Whole Foods has been under a lot of criticism over how they label their products. They claim that their food is either natural, certified organic, or verified non-GMO, meaning that they do not contain any genetically modified ingredients (GMOs). The controversy about the ethics of the company is over the foods they label as ‘natural’. Although a lot of consumers think that ‘natural’ means that they do not contain GMOs, apparently this is not the case.
Joe Rogoff , the regional president for Whole Foods Market in the Pacific Northwest, responded to the controversy saying that by 2018, Whole Foods will have labels on all its products specifying whether or not they are GMO-free. His intent is to allow his customers to make clear choices, and to avoid any more confusion. “Whole Foods Market is currently working with suppliers to label products as non-GMO because there are no laws that products containing GMOs must be labeled.

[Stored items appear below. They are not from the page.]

(* ===== verification/Api.v ===== *)
(** * Api: the HTTP API's requests, its authentication and its handlers' effects

    [src/web/api]: middleware.go and response.go, and the language the handlers are written in: a
    handler is what it asks of the message bus and of the stores, one question after another,
    until it responds.  The route a request matched and its path values are [net/http]'s; hashing,
    JSON and the clock are arguments. *)
From S2P Require Import Prelude GoStr GoText.
From S2P Require Auth AgentSession AgentStore Policy Quota Scheduler AuditLog Sla Federation Crew Workflow CuratorLlm Node Eval Mcp Tenants AgentMemory.
Local Open Scope go_scope.
Local Open Scope Z_scope.

(** ** Requests and responses *)

(** [Segments] are the path's, each unescaped.  Header, query and path values that are absent are empty. *)
Record Request := {
  Method : string; Segments : list string; Header : gmap string string; Query : gmap string string; PathValues : gmap string string;
  Body : string; RemoteAddr : string;
}.
Definition Path (r : Request) : string := "/" +:+ Join (Segments r) "/".
Definition with_path_values (m : gmap string string) (r : Request) : Request :=
  {| Method := Method r; Segments := Segments r; Header := Header r; Query := Query r; PathValues := m; Body := Body r; RemoteAddr := RemoteAddr r |}.
Definition header (name : string) (r : Request) : string := default "" (Header r !! name).
Definition query (name : string) (r : Request) : string := default "" (Query r !! name).
Definition path_value (name : string) (r : Request) : string := default "" (PathValues r !! name).

(** What travels on the bus and in responses: the payload types the handlers use, and any other
    value by its text. *)
Inductive value :=
  | VNil | VString (s : string) | VStrings (l : list string) | VInt (z : Z) | VMap (m : gmap string string)
  | VConfig (c : AgentSession.AgentConfig) | VChatRequest (q : AgentSession.ChatRequest) | VChatResponse (r : AgentSession.ChatResponse)
  | VCheck (q : Policy.CheckRequest) | VFilter (f : AuditLog.QueryFilter) | VQuota (c : Quota.QuotaConfig) | VUsage (u : Quota.Usage)
  | VJob (j : Scheduler.Job) | VRule (r : Sla.Rule) | VReject (id : Z) (reason : string)
  | VUser (u : AgentStore.User) | VUsers (l : list AgentStore.User) | VTenant (t : Tenants.Tenant)
  | VPeer (p : Federation.Peer) | VDelegate (q : Federation.DelegateRequest) | VDelegateResponse (r : Federation.DelegateResponse)
  | VCrew (c : Crew.Crew) | VWorkflow (w : Workflow.Workflow) | VInvocation (i : CuratorLlm.InvocationContext) | VScores (skill : string)
  | VIssue (q : Node.IssueRequest) | VIssueResponse (r : Node.IssueResponse) | VCases (l : list Eval.EvalCase)
  | VServer (c : Mcp.ServerConfig) | VSkill (version author path : string) | VAudio (format data : string) | VRecords (l : list AgentMemory.UsageRecord) | VEntries (l : list (string * bool)) | VEmpty | VFields (l : list (string * value)) | VList (l : list value)
  | VText (type : string) (text : string).

(* [web/api/response.go:APIError] *)
Record APIError := { e_Code : string; e_Message : string }.
(* [web/api/response.go:Envelope] *)
Record Envelope := { Data : value; Error_ : option APIError }.
(** What the client sees: an envelope, a body of another type with its headers, or a connection the
    server gave up because the handler panicked. *)
Inductive Response := Json (status : Z) (payload : Envelope) | Raw (status : Z) (headers : list (string * string)) (body : string) | Crashed.
(** The request id and the time of the metadata are left out. *)
(* [web/api/response.go:Respond] *)
Definition Respond (status : Z) (data : value) : Response := Json status {| Data := data; Error_ := None |}.
(* [web/api/response.go:RespondError] *)
Definition RespondError (status : Z) (code message : string) : Response :=
  Json status {| Data := VNil; Error_ := Some {| e_Code := code; e_Message := message |} |}.
Definition fields (l : list (string * string)) : value := VFields ((fun kv => (kv.1, VString kv.2)) <$> l).

(** [fresh] is the clock in hexadecimal nanoseconds. *)
(* [web/api/response.go:traceID] *)
Definition traceID (fresh : string) (r : Request) : string :=
  let id := header "X-Request-ID" r in if decide (id = "") then fresh else id.

(** ** Handlers *)

Record Message := { Source : string; Target : string; Topic : string; MPayload : value; TraceID : string }.
(** A request on the bus, and the operations of the stores the handlers use directly. *)
Inductive effect :=
  | Bus (m : Message)
  | CreateUser (u : AgentStore.User) (keyHash : string) | ListUsers (tenant : string) | GetUser (id : string)
  | DeleteUser (id : string) | UserByKeyHash (hash : string)
  | UsageQuery (tenant agent : string) (since until : time) | UsageSummary (tenant : string)
  | TenantGet (name : string) | TenantCreate (name : string) (mode : Tenants.IsolationMode) (policy : string) | TenantDelete (name : string)
  | KnowledgeList | KnowledgeIngest (id title content tags : string) | KnowledgeExecute (input : gmap string string) | KnowledgeDelete (id : string)
  | ReadFile (path : string) | WriteFile (path data : string) | RemoveFile (path : string) | MakeDir (path : string) | ReadDir (path : string) | Stat (path : string)
  | Notify (title message severity source : string)
  | SearchGitHub (query : string) | Download (name url dir : string)
  | Transcribe (audio ext key language : string) | Synthesize (text key voice model format : string).
(** The error a bus without a handler gives is told from the others. *)
Inductive answer := Answered (v : value) | NoHandler | Failed (e : error).
Definition failure (a : answer) : option error :=
  match a with Answered _ => None | NoHandler => Some "ipc: no handler" | Failed e => Some e end.
Inductive handler := Done (r : Response) | Ask (e : effect) (k : answer -> handler).

(** One request of a handler, with the response to its failure. *)
Definition call (e : effect) (fail : error -> Response) (k : value -> handler) : handler :=
  Ask e (fun a => match a with Answered v => k v | NoHandler => Done (fail "ipc: no handler") | Failed err => Done (fail err) end).
Definition request (target topic : string) (payload : value) : effect :=
  Bus {| Source := "api"; Target := target; Topic := topic; MPayload := payload; TraceID := "" |}.

(** A run in a world that answers: what was asked so far decides. *)
Definition world := list effect -> effect -> answer.
Fixpoint run (w : world) (asked : list effect) (h : handler) : list effect * Response :=
  match h with Done r => (asked, r) | Ask e k => run w (asked ++ [e]) (k (w asked e)) end.

(** A loop of requests, the answers in order. *)
Fixpoint ask_all (es : list effect) (k : list answer -> handler) : handler :=
  match es with [] => k [] | e :: es => Ask e (fun a => ask_all es (fun l => k (a :: l))) end.

(** Everything a handler can ask, in any world, satisfies [P]. *)
Fixpoint asks_only (P : effect -> Prop) (h : handler) : Prop :=
  match h with Done _ => True | Ask e k => P e /\ forall a, asks_only P (k a) end.
Lemma asks_only_run P w h : asks_only P h -> forall asked, Forall P asked -> Forall P (run w asked h).1.
Proof.
  induction h as [r|e k IH]; intros Hh asked Ha; [done|]. destruct Hh as [He Hk]. simpl.
  apply IH; [apply Hk|]. apply Forall_app. split; [done|]. by apply Forall_singleton.
Qed.
Lemma asks_only_weaken (P Q : effect -> Prop) h : (forall e, P e -> Q e) -> asks_only P h -> asks_only Q h.
Proof. intros HPQ. induction h as [r|e k IH]; [done|]. intros [He Hk]. split; [auto|]. intros a. auto. Qed.
Lemma asks_only_call P e fail k : P e -> (forall v, asks_only P (k v)) -> asks_only P (call e fail k).
Proof. intros He Hk. split; [done|]. by intros []. Qed.

(** ** Authentication *)

(* [web/api/middleware.go:AuthConfig] *)
Record AuthConfig := {
  Enabled : bool; APIKeys : gmap string string; KeyScopes : option (gmap string (list string));
  KeyTenants : option (gmap string string); JWTSecret : string;
}.
(* [web/api/middleware.go:routeScopes] *)
Definition routeScopes (method : string) : string :=
  if decide (method = "GET") then Auth.ScopeRead
  else if decide (method = "POST") then Auth.ScopeAgent
  else if decide (method = "PUT") then Auth.ScopeAgent
  else if decide (method = "DELETE") then Auth.ScopeAdmin
  else "".
(* [web/api/middleware.go:hasScope] *)
Definition hasScope (scopes : list string) (required : string) : bool :=
  if existsb (fun s => String.eqb s Auth.ScopeAdmin || String.eqb s required) scopes then true
  else bool_decide (scopes = []).
(* [web/api/middleware.go:jwtScopes] *)
Definition jwtScopes (p : Auth.Principal) : list string :=
  let scopes := filter (fun role => role ∈ [Auth.ScopeAdmin; Auth.ScopeAgent; Auth.ScopeRead]) (Auth.Roles p) in
  if decide (scopes = []) then [Auth.ScopeRead] else scopes.

(** What the middleware puts in a request's context. *)
Record Caller := { c_auth : option string; c_principal : option Auth.Principal; c_tenant : option string }.
Definition nobody : Caller := {| c_auth := None; c_principal := None; c_tenant := None |}.
(* [web/api/middleware.go:authPrincipal] *)
Definition authPrincipal (c : Caller) : option Auth.Principal := c_principal c.
(* [web/api/middleware.go:callerTenant] *)
Definition callerTenant (c : Caller) : option string :=
  match c_tenant c with Some t => if decide (t = "") then None else Some t | None => None end.
(** The response of a refusal. *)
(* [web/api/middleware.go:enforceTenant] *)
Definition enforceTenant (c : Caller) (tid : string) : option Response :=
  match callerTenant c with
  | None => None
  | Some caller => if decide (caller <> tid) then Some (RespondError 403 "FORBIDDEN" "API key is not authorized for this tenant") else None
  end.

Section Wrap.
(** HMAC-SHA-256 and the claims' JSON, for tokens. *)
Context (hmac : string -> string -> string) (Unmarshal : string -> Result Auth.jwtClaims).

(* [web/api/middleware.go:AuthMiddleware] *)
Record AuthMiddleware := { config : AuthConfig; sm : option Auth.SessionManager }.
(* [web/api/middleware.go:NewAuthMiddleware] *)
Definition NewAuthMiddleware (cfg : AuthConfig) : AuthMiddleware :=
  {| config := cfg; sm := if decide (JWTSecret cfg = "") then None else Some (Auth.NewSessionManager (JWTSecret cfg)) |}.

(* [web/api/middleware.go:AuthMiddleware.Wrap@58-62] *)
Definition exempt (path : string) : bool :=
  bool_decide (path ∈ ["/api/v1/system/health"; "/api/v1/system/version"; "/api/v1/auth/oidc/login"; "/api/v1/auth/oidc/callback"; "/health"]).
(* [web/api/middleware.go:AuthMiddleware.Wrap@75-86] *)
Definition credential (r : Request) : string :=
  let token := TrimPrefix (header "Authorization" r) "Bearer " in
  if decide (token = "") then header "X-API-Key" r else token.
(** The caller the next handler sees, or the response instead of it. *)
(* [web/api/middleware.go:AuthMiddleware.Wrap] *)
Definition Wrap (now : time) (am : AuthMiddleware) (r : Request) : Caller + Response :=
  let cfg := config am in
  if exempt (Path r) then inl nobody
  else if negb (Enabled cfg) then inl nobody
  else
    let token := credential r in
    if decide (token = "") then inr (RespondError 401 "UNAUTHORIZED" "Authorization header required")
    else
      let requiredScope := routeScopes (Method r) in
      match APIKeys cfg !! token with
      | Some _ =>
          let scopes := match KeyScopes cfg with Some m => default [] (m !! token) | None => [] end in
          if decide (requiredScope <> "" /\ hasScope scopes requiredScope = false) then
            inr (RespondError 403 "FORBIDDEN" "insufficient scope")
          else inl {| c_auth := Some "apikey"; c_principal := None;
                      c_tenant := match KeyTenants cfg with Some m => Some (default "" (m !! token)) | None => None end |}
      | None =>
          match sm am with
          | Some m =>
              match Auth.ValidateToken hmac Unmarshal now token m with
              | Err _ => inr (RespondError 401 "UNAUTHORIZED" "Invalid credentials")
              | Ok p =>
                  if decide (requiredScope <> "" /\ hasScope (jwtScopes p) requiredScope = false) then
                    inr (RespondError 403 "FORBIDDEN" "insufficient scope")
                  else inl {| c_auth := Some "jwt"; c_principal := Some p; c_tenant := Some (Auth.Tenant p) |}
              end
          | None => inr (RespondError 401 "UNAUTHORIZED" "Invalid credentials")
          end
      end.

(** A request through the middleware to the handler of its route. *)
Definition serve (now : time) (am : AuthMiddleware) (next : Caller -> Request -> handler) (r : Request) : handler :=
  match Wrap now am r with inl c => next c r | inr resp => Done resp end.
End Wrap.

Our customers have asked for this level of transparency, and in the absence of federal standards, we have taken the initiative with our suppliers on their behalf,” said Rofnoff. “Non-GMO labeling by a third party confers credibility on claims made by the producer, but in order to be fully transparent, information about GMOs should be easy to find on every product. There must also be labels on products that do contain genetically engineered ingredients,” he added.
Whole Foods website states that “[b]y 2018, we will require our supplier partners to label products containing GMO ingredients.” Rognoff says that their goal “is not to eliminate GMOs from our stores, but to have products that may contain GMOs labeled as such. Ultimately, GMO produce, animals that are fed GMO feed, and products that contain GMO ingredients will all be labeled in our stores.”
Although labeling GMO products is beneficial for the consumer because they will be able to make a conscious choice about the foods they buy, it does not help the environment, the local farmers, and still allows people to consume GMO foods that have been banned in twenty-eight countries. Environmentalist David Suzuki says that “[t]he safety of GMO foods is unproven and a growing body of research connects these foods with health concerns and environmental damage. For this reason, most developed nations have policies requiring mandatory labeling of GMO foods at the very least, and some have issued bans on GMO food production and imports.”
Whole Foods says that “[y]ou have the right to know what’s in your food,” but their customers will still be kept in the dark for another three years.